EXCERPTED RECORDS START

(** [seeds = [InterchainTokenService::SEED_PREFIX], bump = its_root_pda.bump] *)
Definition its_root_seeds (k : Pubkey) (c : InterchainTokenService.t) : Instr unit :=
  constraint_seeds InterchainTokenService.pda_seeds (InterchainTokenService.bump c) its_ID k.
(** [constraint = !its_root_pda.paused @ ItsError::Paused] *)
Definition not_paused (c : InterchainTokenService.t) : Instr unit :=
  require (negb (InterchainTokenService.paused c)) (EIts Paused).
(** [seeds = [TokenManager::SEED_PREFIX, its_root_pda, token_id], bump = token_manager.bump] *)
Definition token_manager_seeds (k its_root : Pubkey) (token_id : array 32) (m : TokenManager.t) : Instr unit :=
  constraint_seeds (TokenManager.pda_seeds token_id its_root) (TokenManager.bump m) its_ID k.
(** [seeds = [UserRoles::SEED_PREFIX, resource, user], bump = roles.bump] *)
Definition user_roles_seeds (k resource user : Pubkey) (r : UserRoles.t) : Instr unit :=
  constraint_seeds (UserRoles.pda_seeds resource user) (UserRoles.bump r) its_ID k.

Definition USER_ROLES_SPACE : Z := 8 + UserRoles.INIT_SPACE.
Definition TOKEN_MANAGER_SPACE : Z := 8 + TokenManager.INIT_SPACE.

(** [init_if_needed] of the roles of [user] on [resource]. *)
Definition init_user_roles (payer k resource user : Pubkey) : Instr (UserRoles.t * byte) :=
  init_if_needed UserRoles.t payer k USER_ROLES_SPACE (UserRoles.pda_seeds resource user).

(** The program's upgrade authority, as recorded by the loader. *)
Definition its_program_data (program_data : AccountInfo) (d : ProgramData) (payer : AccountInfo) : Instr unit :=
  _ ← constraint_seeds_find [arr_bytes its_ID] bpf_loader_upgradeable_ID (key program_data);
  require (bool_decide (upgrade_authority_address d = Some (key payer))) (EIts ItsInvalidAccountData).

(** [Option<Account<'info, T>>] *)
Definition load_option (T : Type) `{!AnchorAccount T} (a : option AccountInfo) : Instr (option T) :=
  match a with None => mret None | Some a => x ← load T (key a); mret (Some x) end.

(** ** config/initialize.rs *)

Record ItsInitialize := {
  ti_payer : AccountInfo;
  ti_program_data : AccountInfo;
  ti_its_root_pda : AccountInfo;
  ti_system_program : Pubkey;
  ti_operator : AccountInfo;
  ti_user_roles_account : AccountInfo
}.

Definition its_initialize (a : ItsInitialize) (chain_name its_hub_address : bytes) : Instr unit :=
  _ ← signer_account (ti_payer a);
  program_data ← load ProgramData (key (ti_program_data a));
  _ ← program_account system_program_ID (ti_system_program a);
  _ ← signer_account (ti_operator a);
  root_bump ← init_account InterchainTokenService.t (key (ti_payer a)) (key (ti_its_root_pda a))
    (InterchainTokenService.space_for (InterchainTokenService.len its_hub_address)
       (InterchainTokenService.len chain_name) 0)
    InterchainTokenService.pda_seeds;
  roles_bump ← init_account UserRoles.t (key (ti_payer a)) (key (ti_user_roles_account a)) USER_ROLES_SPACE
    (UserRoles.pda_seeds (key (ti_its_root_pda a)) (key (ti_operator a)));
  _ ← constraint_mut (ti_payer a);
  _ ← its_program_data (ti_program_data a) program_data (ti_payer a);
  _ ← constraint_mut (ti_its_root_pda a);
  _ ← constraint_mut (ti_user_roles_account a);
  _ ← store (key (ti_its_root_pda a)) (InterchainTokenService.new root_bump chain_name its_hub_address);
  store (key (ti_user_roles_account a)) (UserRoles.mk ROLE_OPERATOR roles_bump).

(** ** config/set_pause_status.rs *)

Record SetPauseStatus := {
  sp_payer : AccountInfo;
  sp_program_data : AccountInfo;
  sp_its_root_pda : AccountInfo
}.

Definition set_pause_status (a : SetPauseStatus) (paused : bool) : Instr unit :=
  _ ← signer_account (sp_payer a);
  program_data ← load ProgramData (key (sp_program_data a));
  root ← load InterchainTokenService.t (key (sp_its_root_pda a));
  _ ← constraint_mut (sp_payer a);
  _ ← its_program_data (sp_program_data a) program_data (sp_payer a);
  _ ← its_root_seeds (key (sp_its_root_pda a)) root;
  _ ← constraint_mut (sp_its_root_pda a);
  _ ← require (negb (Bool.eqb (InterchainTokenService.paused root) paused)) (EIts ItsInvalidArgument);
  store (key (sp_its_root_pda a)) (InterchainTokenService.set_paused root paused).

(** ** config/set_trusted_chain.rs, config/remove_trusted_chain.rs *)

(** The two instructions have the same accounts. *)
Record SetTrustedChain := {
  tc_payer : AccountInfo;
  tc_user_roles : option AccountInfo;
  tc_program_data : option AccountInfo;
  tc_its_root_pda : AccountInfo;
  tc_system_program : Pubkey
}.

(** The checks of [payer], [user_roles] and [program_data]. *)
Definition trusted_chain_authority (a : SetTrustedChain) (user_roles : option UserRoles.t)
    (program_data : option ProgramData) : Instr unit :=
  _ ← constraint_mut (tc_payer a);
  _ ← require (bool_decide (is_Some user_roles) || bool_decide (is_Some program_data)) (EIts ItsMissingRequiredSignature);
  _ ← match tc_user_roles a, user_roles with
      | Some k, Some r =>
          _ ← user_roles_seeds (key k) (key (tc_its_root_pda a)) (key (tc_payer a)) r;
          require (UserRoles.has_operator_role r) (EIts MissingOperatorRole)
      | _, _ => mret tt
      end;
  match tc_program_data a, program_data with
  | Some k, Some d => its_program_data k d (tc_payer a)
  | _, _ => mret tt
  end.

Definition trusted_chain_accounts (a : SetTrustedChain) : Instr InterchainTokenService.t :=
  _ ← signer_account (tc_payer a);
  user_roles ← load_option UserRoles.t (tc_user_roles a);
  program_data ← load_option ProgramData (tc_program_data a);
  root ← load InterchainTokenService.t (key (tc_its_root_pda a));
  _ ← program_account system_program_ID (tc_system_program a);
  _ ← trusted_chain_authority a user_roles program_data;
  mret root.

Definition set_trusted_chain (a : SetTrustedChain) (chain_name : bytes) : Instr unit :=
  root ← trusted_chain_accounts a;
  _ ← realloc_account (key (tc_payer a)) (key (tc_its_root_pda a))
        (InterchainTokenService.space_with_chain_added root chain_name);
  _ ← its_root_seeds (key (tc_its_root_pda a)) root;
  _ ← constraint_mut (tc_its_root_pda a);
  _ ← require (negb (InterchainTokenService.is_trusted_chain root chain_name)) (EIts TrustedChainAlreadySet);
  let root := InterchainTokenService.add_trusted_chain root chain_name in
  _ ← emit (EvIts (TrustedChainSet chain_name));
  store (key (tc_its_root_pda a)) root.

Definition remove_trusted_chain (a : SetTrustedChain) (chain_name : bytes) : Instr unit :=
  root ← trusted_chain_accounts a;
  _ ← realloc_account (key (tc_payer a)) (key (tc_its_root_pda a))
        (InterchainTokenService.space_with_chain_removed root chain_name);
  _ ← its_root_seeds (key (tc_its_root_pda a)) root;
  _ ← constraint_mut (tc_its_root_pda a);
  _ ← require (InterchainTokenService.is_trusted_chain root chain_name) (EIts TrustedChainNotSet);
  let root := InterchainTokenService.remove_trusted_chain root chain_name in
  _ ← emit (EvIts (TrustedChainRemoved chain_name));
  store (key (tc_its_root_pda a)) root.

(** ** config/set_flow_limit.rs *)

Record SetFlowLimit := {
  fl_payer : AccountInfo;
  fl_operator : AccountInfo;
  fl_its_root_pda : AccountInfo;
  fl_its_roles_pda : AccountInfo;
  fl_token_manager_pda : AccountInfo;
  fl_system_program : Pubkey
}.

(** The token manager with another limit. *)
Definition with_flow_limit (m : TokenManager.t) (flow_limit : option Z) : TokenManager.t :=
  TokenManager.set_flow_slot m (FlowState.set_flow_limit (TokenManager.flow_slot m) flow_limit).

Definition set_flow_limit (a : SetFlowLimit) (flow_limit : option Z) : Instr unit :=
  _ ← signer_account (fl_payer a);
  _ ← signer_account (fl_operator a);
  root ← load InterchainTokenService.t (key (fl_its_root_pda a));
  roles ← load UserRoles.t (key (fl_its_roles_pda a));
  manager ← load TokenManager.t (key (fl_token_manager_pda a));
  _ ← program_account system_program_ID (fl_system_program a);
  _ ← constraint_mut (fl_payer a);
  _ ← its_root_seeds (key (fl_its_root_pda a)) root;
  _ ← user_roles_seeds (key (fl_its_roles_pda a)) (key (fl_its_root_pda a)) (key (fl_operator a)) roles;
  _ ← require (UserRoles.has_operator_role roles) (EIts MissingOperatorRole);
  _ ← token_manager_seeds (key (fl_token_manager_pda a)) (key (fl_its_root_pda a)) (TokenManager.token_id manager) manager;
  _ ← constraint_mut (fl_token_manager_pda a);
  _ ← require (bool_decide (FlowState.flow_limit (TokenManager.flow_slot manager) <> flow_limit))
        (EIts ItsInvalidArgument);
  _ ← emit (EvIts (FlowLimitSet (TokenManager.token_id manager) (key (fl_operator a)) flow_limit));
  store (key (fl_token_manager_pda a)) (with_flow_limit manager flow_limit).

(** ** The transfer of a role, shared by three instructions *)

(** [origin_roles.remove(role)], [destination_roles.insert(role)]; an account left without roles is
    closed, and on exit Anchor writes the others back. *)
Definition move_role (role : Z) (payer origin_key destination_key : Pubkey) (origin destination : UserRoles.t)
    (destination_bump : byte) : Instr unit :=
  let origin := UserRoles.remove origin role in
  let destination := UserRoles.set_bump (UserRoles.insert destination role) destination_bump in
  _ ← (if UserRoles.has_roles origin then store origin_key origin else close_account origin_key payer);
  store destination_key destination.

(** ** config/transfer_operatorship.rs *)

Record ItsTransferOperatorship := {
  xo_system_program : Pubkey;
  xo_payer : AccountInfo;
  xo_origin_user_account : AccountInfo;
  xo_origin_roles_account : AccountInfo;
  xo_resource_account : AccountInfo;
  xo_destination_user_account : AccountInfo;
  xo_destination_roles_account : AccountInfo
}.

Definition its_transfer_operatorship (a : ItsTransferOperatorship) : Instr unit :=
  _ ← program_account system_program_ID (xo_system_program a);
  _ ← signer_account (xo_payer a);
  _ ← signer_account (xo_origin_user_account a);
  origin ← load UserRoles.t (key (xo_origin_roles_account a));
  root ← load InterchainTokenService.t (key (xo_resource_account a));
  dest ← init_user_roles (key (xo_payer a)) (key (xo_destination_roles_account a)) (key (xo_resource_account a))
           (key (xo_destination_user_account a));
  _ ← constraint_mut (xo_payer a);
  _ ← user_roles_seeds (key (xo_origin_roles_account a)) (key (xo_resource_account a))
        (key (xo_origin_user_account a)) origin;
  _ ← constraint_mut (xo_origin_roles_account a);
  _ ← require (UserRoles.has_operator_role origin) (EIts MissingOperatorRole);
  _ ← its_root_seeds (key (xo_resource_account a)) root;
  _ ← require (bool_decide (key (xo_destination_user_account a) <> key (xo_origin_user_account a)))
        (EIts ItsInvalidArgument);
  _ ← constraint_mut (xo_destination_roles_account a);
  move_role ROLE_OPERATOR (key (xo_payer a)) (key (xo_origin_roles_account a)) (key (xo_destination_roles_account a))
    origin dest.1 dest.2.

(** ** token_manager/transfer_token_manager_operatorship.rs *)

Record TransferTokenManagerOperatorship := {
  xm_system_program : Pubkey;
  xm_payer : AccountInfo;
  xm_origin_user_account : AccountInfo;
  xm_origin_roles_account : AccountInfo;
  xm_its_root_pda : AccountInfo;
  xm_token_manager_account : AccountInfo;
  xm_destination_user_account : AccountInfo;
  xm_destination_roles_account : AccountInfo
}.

EXCERPTED RECORDS END
EXCERPTED RECORDS START

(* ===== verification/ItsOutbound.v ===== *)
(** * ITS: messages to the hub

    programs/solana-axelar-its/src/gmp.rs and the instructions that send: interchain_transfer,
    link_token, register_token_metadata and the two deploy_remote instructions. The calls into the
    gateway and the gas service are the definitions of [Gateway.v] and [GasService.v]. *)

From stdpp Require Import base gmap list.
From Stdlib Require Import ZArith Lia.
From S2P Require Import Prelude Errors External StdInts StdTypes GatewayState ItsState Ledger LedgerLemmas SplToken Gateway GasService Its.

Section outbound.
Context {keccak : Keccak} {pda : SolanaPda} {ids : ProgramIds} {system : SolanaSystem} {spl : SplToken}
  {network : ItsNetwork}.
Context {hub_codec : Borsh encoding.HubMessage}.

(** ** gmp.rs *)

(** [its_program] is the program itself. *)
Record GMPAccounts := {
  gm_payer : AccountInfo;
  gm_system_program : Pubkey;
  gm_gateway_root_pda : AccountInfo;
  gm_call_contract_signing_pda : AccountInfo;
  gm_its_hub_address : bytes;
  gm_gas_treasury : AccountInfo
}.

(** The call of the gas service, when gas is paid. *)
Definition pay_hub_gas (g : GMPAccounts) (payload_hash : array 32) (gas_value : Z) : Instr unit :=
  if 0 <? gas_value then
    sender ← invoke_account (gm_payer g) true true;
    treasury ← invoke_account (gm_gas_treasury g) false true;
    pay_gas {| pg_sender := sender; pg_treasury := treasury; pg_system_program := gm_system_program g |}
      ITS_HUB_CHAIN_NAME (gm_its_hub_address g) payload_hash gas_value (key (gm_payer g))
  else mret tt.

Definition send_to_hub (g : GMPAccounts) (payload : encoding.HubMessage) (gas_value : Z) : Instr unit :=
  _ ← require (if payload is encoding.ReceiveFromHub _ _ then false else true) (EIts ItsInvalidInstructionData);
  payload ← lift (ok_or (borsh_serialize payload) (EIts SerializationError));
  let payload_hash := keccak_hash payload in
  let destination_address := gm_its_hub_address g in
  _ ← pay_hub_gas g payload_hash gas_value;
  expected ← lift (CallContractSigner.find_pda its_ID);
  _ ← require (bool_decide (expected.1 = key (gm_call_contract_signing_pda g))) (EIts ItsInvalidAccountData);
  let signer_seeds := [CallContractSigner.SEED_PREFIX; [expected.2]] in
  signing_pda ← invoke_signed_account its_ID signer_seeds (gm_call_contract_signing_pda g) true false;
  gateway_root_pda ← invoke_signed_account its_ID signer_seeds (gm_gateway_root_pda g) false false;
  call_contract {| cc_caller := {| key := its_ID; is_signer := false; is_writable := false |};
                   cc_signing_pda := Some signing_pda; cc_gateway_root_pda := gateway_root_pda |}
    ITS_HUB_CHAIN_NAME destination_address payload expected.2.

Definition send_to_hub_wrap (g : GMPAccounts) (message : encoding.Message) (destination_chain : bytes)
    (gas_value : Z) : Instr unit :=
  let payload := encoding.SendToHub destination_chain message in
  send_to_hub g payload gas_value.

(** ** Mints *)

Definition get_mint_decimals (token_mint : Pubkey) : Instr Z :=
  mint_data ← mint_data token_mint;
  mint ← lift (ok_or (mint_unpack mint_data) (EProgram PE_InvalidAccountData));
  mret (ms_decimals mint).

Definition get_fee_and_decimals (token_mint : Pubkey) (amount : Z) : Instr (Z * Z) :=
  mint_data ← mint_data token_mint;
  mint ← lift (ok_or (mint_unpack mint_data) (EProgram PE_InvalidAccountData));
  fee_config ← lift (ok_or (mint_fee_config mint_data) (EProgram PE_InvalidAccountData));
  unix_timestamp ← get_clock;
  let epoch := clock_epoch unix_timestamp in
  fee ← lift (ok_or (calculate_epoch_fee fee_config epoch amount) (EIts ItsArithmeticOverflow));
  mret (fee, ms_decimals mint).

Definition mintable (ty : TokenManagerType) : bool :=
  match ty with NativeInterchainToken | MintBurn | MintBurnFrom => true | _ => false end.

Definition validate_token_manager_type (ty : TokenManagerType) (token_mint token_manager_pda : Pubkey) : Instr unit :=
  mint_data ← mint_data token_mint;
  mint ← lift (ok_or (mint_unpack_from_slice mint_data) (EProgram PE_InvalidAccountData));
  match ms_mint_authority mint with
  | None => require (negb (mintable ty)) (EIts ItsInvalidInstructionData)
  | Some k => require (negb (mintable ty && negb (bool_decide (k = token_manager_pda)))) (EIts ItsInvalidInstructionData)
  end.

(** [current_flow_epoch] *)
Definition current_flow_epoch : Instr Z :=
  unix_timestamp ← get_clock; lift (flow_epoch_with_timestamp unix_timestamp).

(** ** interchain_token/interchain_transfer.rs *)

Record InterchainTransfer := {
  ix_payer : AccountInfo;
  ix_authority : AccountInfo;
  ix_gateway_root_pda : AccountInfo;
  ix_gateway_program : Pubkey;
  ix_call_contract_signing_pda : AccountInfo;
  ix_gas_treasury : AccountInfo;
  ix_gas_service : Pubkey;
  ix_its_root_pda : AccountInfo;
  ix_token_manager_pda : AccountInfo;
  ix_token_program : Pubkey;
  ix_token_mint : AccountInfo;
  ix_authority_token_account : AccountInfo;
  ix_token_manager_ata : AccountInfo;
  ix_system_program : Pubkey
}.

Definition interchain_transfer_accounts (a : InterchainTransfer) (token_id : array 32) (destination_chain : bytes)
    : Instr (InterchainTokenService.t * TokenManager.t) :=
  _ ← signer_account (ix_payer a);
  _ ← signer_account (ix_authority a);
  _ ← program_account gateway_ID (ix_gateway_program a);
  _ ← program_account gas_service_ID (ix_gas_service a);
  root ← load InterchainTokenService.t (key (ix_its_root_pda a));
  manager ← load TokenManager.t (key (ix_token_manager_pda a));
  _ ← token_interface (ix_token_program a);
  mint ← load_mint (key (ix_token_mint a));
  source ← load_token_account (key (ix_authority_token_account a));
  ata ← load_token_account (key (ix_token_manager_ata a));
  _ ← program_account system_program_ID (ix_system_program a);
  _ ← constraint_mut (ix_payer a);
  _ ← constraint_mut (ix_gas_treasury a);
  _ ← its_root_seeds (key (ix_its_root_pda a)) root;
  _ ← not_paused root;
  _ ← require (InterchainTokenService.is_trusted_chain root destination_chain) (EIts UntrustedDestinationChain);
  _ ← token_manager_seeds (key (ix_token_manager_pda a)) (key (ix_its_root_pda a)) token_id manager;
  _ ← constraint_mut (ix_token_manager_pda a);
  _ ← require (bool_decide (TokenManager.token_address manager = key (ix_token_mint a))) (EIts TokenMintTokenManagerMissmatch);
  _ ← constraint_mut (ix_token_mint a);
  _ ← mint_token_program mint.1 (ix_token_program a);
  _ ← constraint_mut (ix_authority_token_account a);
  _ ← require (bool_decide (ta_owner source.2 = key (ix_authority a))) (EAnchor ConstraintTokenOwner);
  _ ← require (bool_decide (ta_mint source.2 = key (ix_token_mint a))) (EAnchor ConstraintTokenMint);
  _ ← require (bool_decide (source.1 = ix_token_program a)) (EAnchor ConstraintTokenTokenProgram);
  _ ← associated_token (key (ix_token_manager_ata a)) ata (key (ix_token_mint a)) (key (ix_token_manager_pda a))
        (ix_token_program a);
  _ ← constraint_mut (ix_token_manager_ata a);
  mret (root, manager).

EXCERPTED RECORDS END

- **EXERCISE**: Please give back, exactly as it stands above, the stretch from the line with "signer_account (ti_payer a);" through the line with "InterchainTokenService.pda_seeds;", and no line outside it.

- **EXERCISE RESULT**:
  _ ← signer_account (ti_payer a);
  program_data ← load ProgramData (key (ti_program_data a));
  _ ← program_account system_program_ID (ti_system_program a);
  _ ← signer_account (ti_operator a);
  root_bump ← init_account InterchainTokenService.t (key (ti_payer a)) (key (ti_its_root_pda a))
    (InterchainTokenService.space_for (InterchainTokenService.len its_hub_address)
       (InterchainTokenService.len chain_name) 0)
    InterchainTokenService.pda_seeds;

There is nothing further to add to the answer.